Quantification of single-cell proteins, protein complexes and mRNA by proximity-sequencing

Description:
I will describe a new single cell proteomics technology, called proximity sequencing (Prox-seq), which enables simultaneous measurement of proteins, protein complexes and mRNA in thousands of individual cells. Prox-seq combines proximity ligation assay with microfluidic single-cell sequencing to measure proteins and their complexes from all pairwise combinations of targeted proteins, providing quadratically-scaled multiplexing. We studied human peripheral blood mononuclear cells using Prox-seq, identified various cell types using protein readouts, and discovered that naïve CD8 T cells display the protein complex CD8:CD9. We also study protein interactions during toll-like receptor (TLR) signaling in macrophages. We observe the formation and dissociation of signal-specific protein complexes and co-receptor activity, quantify signal integration under joint TLR4 and TLR2 stimulation, and show that quantification of protein complexes identifies signaling inputs received by single macrophages.
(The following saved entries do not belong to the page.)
Lemma pair_run_channel es x y qx qy :
  in_step (len es) x y qx qy → Forall (λ e, action_ok e.2) es →
  ∃ x' y', pair_run es x y = Ok (x', y', ch_run es qx qy).
Proof.
  revert x y qx qy. induction es as [|[[] a] es IH]; intros x y qx qy Hst Hok; [by exists x, y|..];
    apply Forall_cons in Hok as [Ha Hok]; replace (len (_ :: es)) with (len es + 1) in Hst by (unfold len; simpl; lia);
    cbn [pair_run ch_run].
  - destruct (ep_step_in_step (len es) a x y qx qy Hst (len_nonneg _) Ha) as (x' & y' & qx' & qy' & out & -> & -> & Hst').
    destruct (IH _ _ _ _ Hst' Hok) as (x2 & y2 & Hr). exists x2, y2. cbn [mbind res_bind]. by rewrite Hr.
  - apply in_step_sym in Hst.
    destruct (ep_step_in_step (len es) a y x qy qx Hst (len_nonneg _) Ha) as (y' & x' & qy' & qx' & out & -> & -> & Hst').
    apply in_step_sym in Hst'. destruct (IH _ _ _ _ Hst' Hok) as (x2 & y2 & Hr). exists x2, y2.
    cbn [mbind res_bind]. by rewrite Hr.
Qed.

(** C14: session_refines_channel.  Two sessions in step refine a channel that may
    lose messages: in any interleaving of sending, arrival in order and loss, at
    any times, whatever rotations of keys this causes, every packet that arrives
    is accepted and delivers exactly the message that was sent with it. *)
Theorem session_refines_channel es x y :
  in_step (len es) x y [] [] → Forall (λ e, action_ok e.2) es →
  ∃ x' y', pair_run es x y = Ok (x', y', ch_run es [] []).
Proof. apply pair_run_channel. Qed.
End Packets.

(** ** No packet twice *)

Section Once.
Context `{Ed25519} `{Box} (rng : nat → bytes) (pc : sessionKeys).

Lemma doSend_label g msg i i' g' out bs r l n m :
  counters_ok (m + 1) i → 0 <= m → doSend rng g msg i = (i', g', out) → bs ∈ written out → (r, l, n) ∈ traffic_label bs →
  si_localKeySeq i' = si_localKeySeq i ∧ si_remoteKeySeq i' = si_remoteKeySeq i ∧
  r = si_localKeySeq i ∧ l = si_remoteKeySeq i.
Proof.
  intros (HL & HR & HN & HL' & HR' & HN') Hm. unfold doSend.
  rewrite (wrap_small 64 (si_sendNonce i + 1)) by (unfold in_range; lia).
  destruct (Z.eqb_spec (si_sendNonce i + 1) 0); [lia|]. intros [= <- <- <-]. simpl.
  intros ->%list_elem_of_singleton. unfold traffic_label.
  destruct (traffic_header_packet (si_localKeySeq i) (si_remoteKeySeq i) (si_sendNonce i + 1) (si_sendShared i) (si_nextPub i) msg)
    as (off & Hh & _); [unfold in_range; lia..|]. unfold packet in Hh. simpl in Hh. rewrite Hh.
  intros [= -> -> ->]%list_elem_of_singleton. done.
Qed.

Lemma doSend_numbers g msg i i' g' out m :
  counters_ok (m + 1) i → 0 <= m → doSend rng g msg i = (i', g', out) →
  si_localKeySeq i' = si_localKeySeq i ∧ si_remoteKeySeq i' = si_remoteKeySeq i.
Proof.
  intros (HL & HR & HN & HL' & HR' & HN') Hm. unfold doSend.
  rewrite (wrap_small 64 (si_sendNonce i + 1)) by (unfold in_range; lia).
  destruct (Z.eqb_spec (si_sendNonce i + 1) 0); [lia|]. by intros [= <- <- <-].
Qed.

(** A session uses one key of the other side with each of its own. *)
Lemma traffic_sends_paired es i g :
  counters_ok (len es) i →
  (∀ bs r l n, bs ∈ traffic_sends rng pc es i g → (r, l, n) ∈ traffic_label bs →
     si_localKeySeq i <= r ∧ (r = si_localKeySeq i → l = si_remoteKeySeq i)) ∧
  (∀ bs bs' r l n l' n', bs ∈ traffic_sends rng pc es i g → bs' ∈ traffic_sends rng pc es i g →
     (r, l, n) ∈ traffic_label bs → (r, l', n') ∈ traffic_label bs' → l = l').
Proof.
  revert i g. induction es as [|[msg|now msg] es IH]; intros i g Hc; cbn [traffic_sends].
  { split; intros *; by intros ?%not_elem_of_nil. }
  all: replace (len (_ :: es)) with (len es + 1) in Hc by (unfold len; simpl; lia); pose proof (len_nonneg es) as Hes.
  - destruct (doSend rng g msg i) as [[j g1] o] eqn:Hs.
    destruct (doSend_keeps rng (len es) i g msg j g1 o Hc Hes Hs) as [Hcj _].
    destruct (doSend_numbers g msg i j g1 o (len es) Hc Hes Hs) as [HL HR].
    destruct (IH j g1 Hcj) as [IH1 IH2]. rewrite HL, HR in IH1.
    assert (∀ bs r l n, bs ∈ written o → (r, l, n) ∈ traffic_label bs → r = si_localKeySeq i ∧ l = si_remoteKeySeq i) as Hnew.
    { intros bs r l n Hb Hl. by destruct (doSend_label g msg i j g1 o bs r l n (len es) Hc Hes Hs Hb Hl) as (_ & _ & ? & ?). }
    split.
    + intros bs r l n [Hb|Hb]%elem_of_app Hl; [|by eapply IH1]. destruct (Hnew _ _ _ _ Hb Hl) as [-> ->]. by split.
    + intros bs bs' r l n l' n' [Hb|Hb]%elem_of_app [Hb'|Hb']%elem_of_app Hl Hl'; [| | |by apply (IH2 bs bs' r l n l' n')].
      * destruct (Hnew _ _ _ _ Hb Hl) as [_ ->], (Hnew _ _ _ _ Hb' Hl') as [_ ->]. done.
      * destruct (Hnew _ _ _ _ Hb Hl) as [Hr Hlr], (IH1 _ _ _ _ Hb' Hl') as [_ Hx]. rewrite Hlr. symmetry. by apply Hx.
      * destruct (Hnew _ _ _ _ Hb' Hl') as [Hr Hlr], (IH1 _ _ _ _ Hb Hl) as [_ Hx]. rewrite Hlr. by apply Hx.
  - destruct (doRecv rng pc now g msg i) as [[[j g1] o]| |] eqn:Hd;
      [|split; intros *; by intros ?%not_elem_of_nil..].
    apply doRecv_cases in Hd as [[-> _]|(r & l & n & off & q & un & j0 & _ & _ & _ & _ & _ & Hon & -> & _)].
    { apply IH. unfold counters_ok in *. lia. }
    pose proof (onSuccess_counters rng (len es) i now g q n _ j0 g1 Hc Hes Hon) as Hcj.
    pose proof (onSuccess_numbers rng (len es) i now g q n _ j0 g1 Hc Hes Hon) as Hnum.
    match goal with |- context [traffic_sends rng pc es ?k g1] => destruct (IH k g1) as [IH1 IH2]; [done|] end.
    split; [|done]. intros bs r' l' n' Hb Hl. destruct (IH1 _ _ _ _ Hb Hl) as [H1 H2]. simpl in *. lia.
Qed.
End Once.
Prox-seq provides access to an untapped measurement modality for single-cell phenotyping, is practical and broadly applicable, and can discover new protein interactions in different cell types.

Speaker: Savas Tay - University of Chicago
Savas Tay is a professor of Molecular Engineering at the University of Chicago. He is also a member of the Institute for Genomics and Systems Biology. Tay Laboratory develops single-cell and organoid analysis technologies, and applies them to study problems in immune signaling, infectious diseases and cancer.